CONFORMATIONAL ANALYSIS OF TRYPSIN AT ATOMIC RESOLUTION REVEALS EFFECTS OF CRYSTALLINE ENVIRONMENT. Hans D. Bartunik, Alexandre N. Popov, Max-Planck Research Unit for Structural Molecular Biology, Protein Dynamics Group, MPG-ASMB c/o DESY, Notkestraße 85, 22603 Hamburg, Germany

The crystalline environment affects the relative orientation of the two ß- barrel domains of bovine pancreatic ß-trypsin (BPT) and induces conformational strain. The comparison is based on anisotropic refinement using SHELXL-93 [1] of BPT at 5deg.C in two different orthorhombic crystal forms [2, 3] at 1.0-1.1 Å resolution (R=8.3%; 9.8%). The accuracy in the atomic positions is on average 0.01-0.02 Å for each structural model. When aligned on the active site region and one domain (150 residues; rmsd 0.09 Å, max. deviation 0.19 Å for the main chain atoms), the other domain exhibits relative coordinate shifts (rmsd 0.22 Å, max. 0.52 Å) as well as substantial changes in the conformational angles.
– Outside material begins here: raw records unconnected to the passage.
(* ===== verification/EapServerLogic.v ===== *)
(** * Reasoning on the EAP server

    A weakest precondition for the computations of [EapServer], what the methods
    and the host promise, the part of the machine its control depends on
    ([view]), and what each state does to it on entry. *)

From Stdlib Require Import String.
From S2P Require Import Prelude WpaDefs Wpabuf Codec RsnIe EapolSm EapCommon EapServer.

Module EapServerLogic.
Import WpaDefs Wpabuf EapolSm EapCommon EapServer.

#[local] Open Scope Z_scope.
#[local] Open Scope list_scope.

(** ** What the methods and the host promise *)

Definition wf_shared (s : shared) : Prop :=
  0 <= s.(user_eap_method_index) /\
  match s.(user) with Some u => zlen u.(methods) = EAP_MAX_METHODS | None => True end.

(** What a method may do to its part: keep it well formed, and leave the wait
    for an asynchronous result alone. *)
Definition calm (a b : shared) : Prop :=
  (wf_shared a -> wf_shared b) /\ b.(method_pending) = a.(method_pending).

(** The computation returns, and its result is right. *)
Definition total {env A} (c : MM env A) (Q : method_world env -> A -> method_world env -> Prop) : Prop :=
  forall w, exists a w', c w = Ok (a, w') /\ Q w a w' /\ (length w'.(mmem) <= length w.(mmem))%nat.
Definition total_calm {env A} (c : MM env A) (Q : A -> Prop) : Prop :=
  total c (fun w a w' => Q a /\ calm w.(sh) w'.(sh)).
(** No wait is under way outside these states. *)
Lemma no_wait v : inv v -> v.(v_state) <> EAP_DISABLED -> v.(v_state) <> EAP_FAILURE -> v.(v_state) <> EAP_SUCCESS ->
  (v.(v_state) = EAP_METHOD_RESPONSE -> v.(v_end) = true) -> v.(v_shared).(method_pending) = METHOD_PENDING_NONE.
Proof.
  intros Hi H1 H2 H3 H4. destruct (decide (v.(v_shared).(method_pending) = METHOD_PENDING_NONE)) as [|Hn]; [done|].
  destruct (inv_wait _ Hi Hn) as [|[|[|(E & E' & _)]]]; try done. by rewrite (H4 E) in E'.
Qed.

(** What a transition leaves. *)
Record kept v v' : Prop := {
  kept_data : v'.(v_data) = v.(v_data);
  kept_restart : v'.(v_restart) = v.(v_restart);
  kept_port : v'.(v_port) = v.(v_port);
  kept_success : v'.(v_success) = v.(v_success);
  kept_rest : v'.(v_state) = EAP_INTEGRITY_CHECK -> v'.(v_changed) = true;
  kept_rounds : 2 < base_weight v \/ (v'.(v_rounds) = v.(v_rounds) /\ v'.(v_short) = v.(v_short))
}.

Lemma moved_kept v v' : base v -> kept v v' -> base_weight v' < base_weight v -> inv v' -> moved v v'.
Proof.
  intros Hb [Hd Hr Hp Hs Ht Ho] Hw Hi. split; [done|intros _; by apply weight_falls| |done]. rewrite Hs. by left.
Qed.

(** A transition that leaves the method and its part as well. *)
Lemma moved_plain v v' : inv v -> base v -> kept v v' -> base_weight v' < base_weight v ->
  v.(v_shared).(method_pending) = METHOD_PENDING_NONE -> easy v'.(v_state) = true ->
  v'.(v_shared) = v.(v_shared) -> v'.(v_method) = v.(v_method) -> v'.(v_priv) = v.(v_priv) ->
  (strict = true -> needs_method v'.(v_state) = true -> v.(v_method) <> None) -> moved v v'.
Proof.
  intros Hi Hb Hk Hw Hp He Es Em Ep Hn. apply moved_kept; [done..|]. apply (inv_easy v); [done|done|apply Hk| | | |].
  - rewrite Es. apply Hi.
  - unfold methods_ok. rewrite Em, Ep. apply Hi.
  - by rewrite Em.
  - rewrite Es. by intros [].
Qed.
Lemma failing_allocations_spin_witness :
  let w := mkServer fresh_eap tt [false; false; false; true] [] in
  exists w' : server unit eap_priv, asks_identity w' /\ w'.(mem) = [true] /\
    forall fuel, @propose_loop unit eap_priv (demo_methods false) (3 + fuel) w =
                 @propose_loop unit eap_priv (demo_methods false) fuel w'.
Proof.
  refine (@failing_allocations_spin unit (demo_host false) demo_md5 3
    (mkServer fresh_eap tt [false; false; false; true] []) [true] _ eq_refl).
  split; [reflexivity|left; reflexivity].
Defined.

Lemma private_data_typed_witness :
  match (after false named_bob).(esm).(m), (after false named_bob).(esm).(eap_method_priv) with
  | None, None => True
  | Some x, Some p => List.In x (demo_methods false) /\ own_data x p
  | _, _ => False
  end.
Proof.
  refine (@private_data_typed unit (demo_host false) (demo_eap_host_laws false) demo_sha256 demo_md5 demo_config (after false named_bob) _).
  apply reach_after; [apply reach_named|]. vm_compute. reflexivity.
Defined.

(** The server has started ERP; the peer sends the response of type 0 instead. *)
Lemma null_method_faults_witness : demo_step true (responds (empty_response 7) (after true (started true))) = Fault.
Proof.
  refine (@null_method_faults unit eap_priv (demo_host true) demo_sha256 demo_config (demo_methods true)
    (responds (empty_response 7) (after true (started true))) 7 _ _ _ _ _ _ _ _ _ _ _ _ _);
    vm_compute; first [reflexivity|discriminate].
Defined.

Lemma nak_keeps_listed_witness :
  let u := mkUser [(0, 25); (0, 21); (0, 13); (0, 4); (0, 0); (0, 0); (0, 0); (0, 0)] None false false in
  let w : server unit eap_priv := mkServer (fresh_eap <| shr := mkShared None (Some u) 1 false METHOD_PENDING_NONE |>) tt [] [] in
  exists n, eap_sm_process_nak [4; 21] w = Ok (tt, w <| esm := w.(esm) <| shr := w.(esm).(shr) <| user :=
    Some (u <| methods := [(0, 25)] ++ filter (fun vm => listed [4; 21] vm = true) [(0, 21); (0, 13); (0, 4)] ++ no_methods n |>) |> |> |>).
Proof.
  refine (nak_keeps_listed _ [4; 21] _ [(0, 25)] [(0, 21); (0, 13); (0, 4)] 4 _ _ _ _ _); try reflexivity.
  repeat constructor.
Defined.

Lemma identifier_fresh_witness : exists i w', 
  @eap_sm_nextId unit eap_priv (demo_host false) (-1) (mkServer (fresh_eap <| lastId := 7 |>) tt [] []) = Ok (i, w') /\
  0 <= i <= 255 /\ (0 <= -1 -> i <> -1) /\ (-1 < 0 -> i <> 7).
Proof.
  do 2 eexists. split; [vm_compute; reflexivity|].
  refine (@identifier_fresh unit eap_priv (demo_host false) (mkServer (fresh_eap <| lastId := 7 |>) tt [] []) (-1) _ _ _).
  vm_compute. reflexivity.
Defined.

(** The challenge is sixteen fives, the identifier 8. *)
Definition demo_answer (v : Z) : list Z := [2; 8; 0; 22; 4; 16] ++ replicate 16 v.
Definition demo_world : method_world unit := mkMethodWorld (mkShared (Some [98; 111; 98]) (Some bob) 1 false METHOD_PENDING_NONE) tt [].
(** A step of the server: what it gives back, and what a new success rests on. *)
Lemma step_of_server_ok i o : server_ok o -> (forall d, eapRespData i = Some d -> bytes d) ->
  let '(_, i', o') := server_step i o in
  server_ok o' /\ (forall d, eapRespData i' = Some d -> bytes d) /\
  (eapSuccess i' = true -> eapSuccess i = true \/
     exists s b s', EapServer.eap_server_sm_step cfg eap_methods s = Ok (b, s') /\ o'.(steps) = o.(steps) ++ [(s, s')] /\
       is_Some o.(machine) /\ EapServer.eap_if s.(esm) = i /\ EapServer.eap_if s'.(esm) = i' /\ proof_of_peer s') /\
  exists k, o'.(steps) = o.(steps) ++ k /\ (is_Some o'.(machine) -> is_Some o.(machine) /\ length k = 1%nat).
Proof.
  intros H Hd. unfold server_step. destruct o as [[s|] h]; cbn [machine steps].
  2: { split; [exact H|]. split; [exact Hd|]. split; [by left|]. exists []. rewrite app_nil_r. split; [done|]. by intros []. }
  unfold server_ok in *. cbn [machine steps] in *.
  assert (H1 : server_reachable (s <| esm := s.(esm) <| EapServer.eap_if := i |> |>)).
  { pose proof (EapServerSafety.reach_input cfg eap_methods s i s.(esm).(aaa) H Hd) as H'. destruct s as [[] ? ? ?]. exact H'. }
  cbv zeta. set (s1 := s <| esm := _ |>) in *. assert (Ei : EapServer.eap_if (esm s1) = i) by done. clearbody s1.
  destruct (EapServer.eap_server_sm_step cfg eap_methods s1) as [[b s']|] eqn:E.
  - assert (H2 : server_reachable s') by (by eapply EapServerSafety.reach_step).
    split; [exact H2|]. cbn [machine steps].
    pose proof (EapServerSafety.reachable_settled cfg eap_methods false loose s1 H1) as [Hi _].
    pose proof (EapServerSafety.server_step_ok cfg eap_methods false loose s1 Hi) as Hw.
    unfold wp in Hw. rewrite E in Hw. destruct Hw as (Hi' & _ & Hw). split; [exact (EapServerSafety.inv_data _ _ _ _ Hi')|].
    split; [|eexists; split; [done|]; intros _; split; [by eexists|done]]. intros Hsucc. destruct (Hw Hsucc) as [Hw'|Hw'].
    + left. rewrite <- Ei. exact Hw'.
    + right. exists s1, b, s'. split_and!; done.
  - split; [|split_and!; [done|auto|exists []; rewrite app_nil_r; split; [done|by intros []]]]. cbn [machine]. intros Hno.
    pose proof (EapServerSafety.reachable_settled cfg eap_methods true (fun _ => Hno) s1 H1) as [Hi _].
    pose proof (EapServerSafety.server_step_ok cfg eap_methods true (fun _ => Hno) s1 Hi) as Hw.
    unfold wp in Hw. by rewrite E in Hw.
Qed.
(** Is a definition a function? *)
Definition is_factory (def : Def) : bool :=
  match def with
  | DefFunction _ => true
  | DefValue _ => false
  end.

(** The head of a function's source text. *)
Inductive Head : Type :=
| Named (name : string)       (* [function name( ... ) ...] *)
| Anonymous                   (* [function( ... ) ...] *)
| Arrow.                      (* [( ... ) => ...] *)

Definition head_text (h : Head) : string :=
  match h with
  | Named name => "function " +:+ name
  | Anonymous => "function"
  | Arrow => ""
  end.

(** The source text of a function with the parameters [params], written
    with one comma and one space between them; [rest] is what follows the
    closing parenthesis. *)
Definition function_text (h : Head) (params : list string) (rest : string) : string :=
  head_text h +:+ "(" +:+ String.concat ", " params +:+ ")" +:+ rest.

(** Does the character occur in the string? *)
Fixpoint has_char (c : ascii) (s : string) : bool :=
  match s with
  | EmptyString => false
  | String a s' => Ascii.eqb a c || has_char c s'
  end.

(** Does the string begin, or end, with white space? *)
Definition first_is_space (s : string) : bool :=
  match s with
  | String c _ => is_space c
  | EmptyString => false
  end.

Definition last_is_space (s : string) : bool := first_is_space (String.rev s).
The positional and conformational differences are particularly large for the ß-strands 81-90 (near the surface) and 104-108. Molecular packing interactions further induce flexibility in a number of residues (35 in the one structure, 24 in the other) that are present in discrete alternate conformations. Correlations between alternate side chain locations are observed which extend over distances up to 20 Å; in several cases, water or sulphate molecules with partial occupancies are involved. Most of the ordered solvent (ca. 2.2 waters per accessible residue - nearly all in the first coordination shells) and the degree of anisotropy in the individual atomic temperature factors are essentially not affected by the crystalline environment. In both structures, only one residue (Gln 192) is not located in well-defined electron density; the flexibility may reflect its functional role in orienting substrates. The diffraction data were measured on the synchrotron beamline BW6/DORIS.

[1] Sheldrick, G. W. (1993). SHELXL-93, Univ. Göttingen.

[2] Marquart, M. et al. (1983). Acta Crystallogr. sect. B, 39, 480-490.

[3] Bartunik, H. D. et al. (1989). J. Mol. Biol. 210, 813-828.